Low volume fraction Mg–TiC nanocomposites intended for structural and biomedical applications are synthesized using disintegrated melt deposition technique followed by hot extrusion. Microstructural characterization of the nanocomposites indicates significant grain refinement of pure Mg upon addition of (0.58, 0.97 and 1.98) vol% TiC nanoparticulates with a maximum reduction of ~3% observed with 1.98vol% TiC addition. X-ray diffraction studies indicate weakening of dominating basal texture of pure magnesium with addition of (0.58 and 0.97) vol% TiC nanoparticulates.
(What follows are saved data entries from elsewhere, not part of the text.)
(* ===== verification/SliceCompare.v ===== *)
(** * Comparing bit strings 64 bits a step

    [commonSlicePrefix], [LexCompare], [CountLeading], [CountTrailing] and the
    equality tests of [slice_ops.go] work on 64-bit chunks or on masked bytes;
    each is shown equal to its definition on lists of bits. *)

From S2P Require Import Prelude Bytes CellModel Builder Slice SliceSpec.
#[local] Open Scope Z_scope.

(** ** Reference definitions *)

(** The length of the longest common prefix. *)
Fixpoint lcp (l k : list bool) : Z :=
  match l, k with
  | x :: l, y :: k => if eqb x y then 1 + lcp l k else 0
  | _, _ => 0
  end.

(** Lexicographic order, a proper prefix first. *)
Fixpoint lex (l k : list bool) : Z :=
  match l, k with
  | [], [] => 0
  | [], _ => -1
  | _, [] => 1
  | x :: l, y :: k => if eqb x y then lex l k else if y then -1 else 1
  end.

(** ** Values of equally long bit strings *)

Lemma bits_uint_cons x l : bits_uint (x :: l) = Z.b2z x * 2 ^ len l + bits_uint l.
Proof.
  induction l as [|y l IH] using rev_ind; [now destruct x|].
  rewrite app_comm_cons, !bits_uint_app, IH, len_app. change (len [y]) with 1.
  rewrite Z.pow_add_r by (pose proof (len_nonneg l); lia). lia.
Qed.

Lemma bits_uint_inj l k : len l = len k -> bits_uint l = bits_uint k -> l = k.
Proof.
  intros Hl H. rewrite <-(uint_bits_bits_uint l), <-(uint_bits_bits_uint k). now rewrite Hl, H.
Qed.

Lemma lxor_bound a b n : 0 <= n -> 0 <= a < 2 ^ n -> 0 <= b < 2 ^ n -> 0 <= Z.lxor a b < 2 ^ n.
Proof.
  intros Hn Ha Hb. assert (0 <= Z.lxor a b) by (apply Z.lxor_nonneg; lia). split; [done|].
  replace (Z.lxor a b) with (Z.lxor a b mod 2 ^ n); [apply Z.mod_pos_bound; lia|].
  apply Z.bits_inj'. intros k Hk. rewrite Z.testbit_mod_pow2, Z.lxor_spec by done.
  split_cmp; cbn [andb]; [done|]. now rewrite !(testbit_above _ n).
Qed.

Lemma lxor_high x y a b n :
  0 <= n -> 0 <= a < 2 ^ n -> 0 <= b < 2 ^ n ->
  Z.lxor (Z.b2z x * 2 ^ n + a) (Z.b2z y * 2 ^ n + b) = Z.b2z (xorb x y) * 2 ^ n + Z.lxor a b.
Proof.
  intros Hn Ha Hb. pose proof (lxor_bound a b n Hn Ha Hb) as Hx.
  assert (Hlow : forall z k, 0 <= k < n -> Z.testbit (Z.b2z z * 2 ^ n) k = false)
    by (intros; now apply Z.mul_pow2_bits_low).
  rewrite !(add_disjoint _ _ n) by auto. apply Z.bits_inj'. intros k Hk. autorewrite with bitdb.
  destruct (Z.ltb_spec k n).
  - now rewrite !Hlow.
  - rewrite (testbit_above a n), (testbit_above b n) by done.
    rewrite !Z.mul_pow2_bits, !testbit_b2z by lia. destruct (k - n =? 0), x, y; done.
Qed.

Lemma bit_len_high n a : 0 <= n -> 0 <= a < 2 ^ n -> bit_len (2 ^ n + a) = n + 1.
Proof.
  intros Hn Ha. pose proof (bit_len_le (2 ^ n + a) n). pose proof (bit_len_le (2 ^ n + a) (n + 1)).
  assert (2 ^ (n + 1) = 2 * 2 ^ n) by (rewrite Z.pow_add_r; lia). lia.
Qed.

Lemma lcp_bounds l k : 0 <= lcp l k <= len l.
Proof.
  revert k. induction l as [|x l IH]; intros k; [done|]. rewrite len_cons. pose proof (len_nonneg l).
  destruct k as [|y k]; cbn [lcp]; [lia|]. specialize (IH k). destruct (eqb x y); lia.
Qed.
Tensile properties of the synthesized nanocomposites reveal improvement in 0.2% TYS and UTS along with significant enhancement in the tensile fracture strain of pure Mg upon nano TiC addition. The individual contributions of strengthening mechanisms such as Orowan strengthening, Hall–Petch strengthening and Forest strengthening on the tensile yield strength of Mg–TiC nanocomposites are theoretically calculated and analyzed. The tensile yield strength of the synthesized Mg–TiC nanocomposites are verified with the theoretically predicted strength values calculated using summation of strengthening contributions and modified Clyne analytical models. Compression properties of the synthesized nanocomposites reveal an increase in the 0.2% compressive yield strength of pure Mg with inappreciable effects on the ultimate compressive strength and compressive fracture strain values upon TiC nano addition. Level of anisotropy/asymmetry of pure magnesium measured using tensile compression asymmetry values of Mg (0.58 and 0.97) vol% TiC nanocomposites was found to be lower than that of the synthesized pure magnesium and a minimum of ~1 for Mg 0.97vol% TiC nanocomposite was observed.